Some entries follow. Reproduce exactly the lines starting at the one with "(** C34: Grouping" and stopping after the one with "gp_gate p = lane_gate".
START THE DATA
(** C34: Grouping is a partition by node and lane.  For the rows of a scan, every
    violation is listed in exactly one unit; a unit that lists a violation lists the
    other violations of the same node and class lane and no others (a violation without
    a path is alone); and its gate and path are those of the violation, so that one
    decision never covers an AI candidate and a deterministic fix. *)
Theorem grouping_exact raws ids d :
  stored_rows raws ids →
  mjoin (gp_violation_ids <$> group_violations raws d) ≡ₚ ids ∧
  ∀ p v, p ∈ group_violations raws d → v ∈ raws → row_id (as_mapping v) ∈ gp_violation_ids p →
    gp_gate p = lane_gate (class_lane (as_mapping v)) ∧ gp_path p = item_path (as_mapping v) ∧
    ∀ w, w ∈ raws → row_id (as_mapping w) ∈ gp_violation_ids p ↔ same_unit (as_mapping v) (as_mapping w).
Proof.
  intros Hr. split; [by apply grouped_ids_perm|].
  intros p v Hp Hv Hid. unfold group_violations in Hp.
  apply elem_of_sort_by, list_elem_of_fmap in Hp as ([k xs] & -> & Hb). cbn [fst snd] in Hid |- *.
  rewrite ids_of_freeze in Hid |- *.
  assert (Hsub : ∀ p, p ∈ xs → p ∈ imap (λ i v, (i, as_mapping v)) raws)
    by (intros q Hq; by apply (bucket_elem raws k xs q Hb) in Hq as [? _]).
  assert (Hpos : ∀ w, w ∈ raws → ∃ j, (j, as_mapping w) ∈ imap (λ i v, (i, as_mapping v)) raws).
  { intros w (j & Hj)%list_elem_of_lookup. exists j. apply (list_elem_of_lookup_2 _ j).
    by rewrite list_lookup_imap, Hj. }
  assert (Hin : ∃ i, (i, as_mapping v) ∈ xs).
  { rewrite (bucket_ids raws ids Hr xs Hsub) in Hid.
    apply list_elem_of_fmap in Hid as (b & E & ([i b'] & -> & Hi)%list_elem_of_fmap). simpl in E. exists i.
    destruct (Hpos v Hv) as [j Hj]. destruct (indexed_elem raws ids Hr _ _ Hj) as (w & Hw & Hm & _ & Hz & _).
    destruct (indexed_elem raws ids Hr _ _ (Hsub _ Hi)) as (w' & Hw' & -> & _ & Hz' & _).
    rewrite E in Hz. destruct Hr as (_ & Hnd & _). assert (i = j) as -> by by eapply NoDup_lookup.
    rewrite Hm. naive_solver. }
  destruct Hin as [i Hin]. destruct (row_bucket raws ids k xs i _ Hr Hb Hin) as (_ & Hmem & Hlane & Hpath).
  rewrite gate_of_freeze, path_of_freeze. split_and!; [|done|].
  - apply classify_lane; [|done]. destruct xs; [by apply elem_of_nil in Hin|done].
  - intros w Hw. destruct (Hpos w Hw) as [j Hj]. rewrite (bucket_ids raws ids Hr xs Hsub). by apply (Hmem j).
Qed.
END THE DATA
START THE DATA
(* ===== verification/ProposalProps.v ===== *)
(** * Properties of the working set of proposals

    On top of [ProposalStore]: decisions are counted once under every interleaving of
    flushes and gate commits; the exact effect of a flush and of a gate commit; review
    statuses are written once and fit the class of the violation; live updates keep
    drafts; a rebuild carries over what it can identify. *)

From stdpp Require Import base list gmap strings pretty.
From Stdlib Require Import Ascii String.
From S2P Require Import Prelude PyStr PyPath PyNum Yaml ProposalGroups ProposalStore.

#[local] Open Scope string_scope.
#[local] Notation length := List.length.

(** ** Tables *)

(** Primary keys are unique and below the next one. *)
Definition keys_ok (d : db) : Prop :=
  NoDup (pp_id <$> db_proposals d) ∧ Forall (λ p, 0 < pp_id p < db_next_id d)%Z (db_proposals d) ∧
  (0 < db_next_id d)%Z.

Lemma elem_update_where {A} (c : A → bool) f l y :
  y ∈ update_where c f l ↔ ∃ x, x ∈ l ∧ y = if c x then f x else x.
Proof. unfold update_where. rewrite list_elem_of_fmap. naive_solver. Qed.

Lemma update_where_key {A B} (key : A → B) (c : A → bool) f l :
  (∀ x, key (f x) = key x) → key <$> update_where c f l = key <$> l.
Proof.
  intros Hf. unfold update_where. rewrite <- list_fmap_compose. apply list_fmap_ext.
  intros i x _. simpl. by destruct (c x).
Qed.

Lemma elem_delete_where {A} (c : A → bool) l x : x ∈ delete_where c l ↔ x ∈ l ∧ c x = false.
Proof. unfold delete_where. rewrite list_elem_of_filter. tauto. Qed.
END THE DATA
START THE DATA
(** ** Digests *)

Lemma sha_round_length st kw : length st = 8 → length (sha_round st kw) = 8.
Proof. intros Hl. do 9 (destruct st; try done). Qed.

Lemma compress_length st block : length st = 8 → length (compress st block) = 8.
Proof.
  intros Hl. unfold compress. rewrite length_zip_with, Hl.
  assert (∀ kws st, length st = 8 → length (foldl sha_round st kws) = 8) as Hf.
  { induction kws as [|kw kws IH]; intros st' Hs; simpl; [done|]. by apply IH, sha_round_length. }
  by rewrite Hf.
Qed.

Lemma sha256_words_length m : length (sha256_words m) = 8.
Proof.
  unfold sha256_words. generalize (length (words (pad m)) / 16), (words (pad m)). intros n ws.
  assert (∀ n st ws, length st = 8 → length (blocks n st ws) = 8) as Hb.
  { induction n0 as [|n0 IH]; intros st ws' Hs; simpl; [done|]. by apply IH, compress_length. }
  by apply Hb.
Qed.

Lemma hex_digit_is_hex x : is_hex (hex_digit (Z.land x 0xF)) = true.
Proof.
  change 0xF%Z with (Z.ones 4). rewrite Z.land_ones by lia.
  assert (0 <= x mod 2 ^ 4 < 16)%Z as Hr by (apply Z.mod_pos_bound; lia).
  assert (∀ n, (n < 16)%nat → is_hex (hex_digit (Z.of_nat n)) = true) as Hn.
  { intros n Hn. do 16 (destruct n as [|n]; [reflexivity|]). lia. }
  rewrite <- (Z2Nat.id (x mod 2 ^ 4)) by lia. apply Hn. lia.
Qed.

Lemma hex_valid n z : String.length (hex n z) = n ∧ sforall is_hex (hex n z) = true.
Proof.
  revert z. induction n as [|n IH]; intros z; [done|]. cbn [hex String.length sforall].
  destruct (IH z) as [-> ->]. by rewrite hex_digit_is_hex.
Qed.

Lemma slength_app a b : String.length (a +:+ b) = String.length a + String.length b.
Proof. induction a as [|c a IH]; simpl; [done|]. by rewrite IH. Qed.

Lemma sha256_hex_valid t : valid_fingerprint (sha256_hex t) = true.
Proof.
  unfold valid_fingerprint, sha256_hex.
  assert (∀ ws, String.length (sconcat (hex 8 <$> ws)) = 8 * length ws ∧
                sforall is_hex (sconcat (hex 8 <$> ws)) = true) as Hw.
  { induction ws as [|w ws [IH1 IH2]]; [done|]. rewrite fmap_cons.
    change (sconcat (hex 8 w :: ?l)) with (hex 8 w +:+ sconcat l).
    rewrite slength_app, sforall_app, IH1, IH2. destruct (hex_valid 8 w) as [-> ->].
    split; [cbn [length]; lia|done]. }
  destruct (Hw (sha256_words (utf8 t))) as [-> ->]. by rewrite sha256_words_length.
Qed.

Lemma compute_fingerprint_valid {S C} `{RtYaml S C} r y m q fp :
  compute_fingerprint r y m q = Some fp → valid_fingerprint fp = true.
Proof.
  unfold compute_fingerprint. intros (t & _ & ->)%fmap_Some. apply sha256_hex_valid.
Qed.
END THE DATA
REPLY TO THE EXERCISE:
(** C34: Grouping is a partition by node and lane.  For the rows of a scan, every
    violation is listed in exactly one unit; a unit that lists a violation lists the
    other violations of the same node and class lane and no others (a violation without
    a path is alone); and its gate and path are those of the violation, so that one
    decision never covers an AI candidate and a deterministic fix. *)
Theorem grouping_exact raws ids d :
  stored_rows raws ids →
  mjoin (gp_violation_ids <$> group_violations raws d) ≡ₚ ids ∧
  ∀ p v, p ∈ group_violations raws d → v ∈ raws → row_id (as_mapping v) ∈ gp_violation_ids p →
    gp_gate p = lane_gate (class_lane (as_mapping v)) ∧ gp_path p = item_path (as_mapping v) ∧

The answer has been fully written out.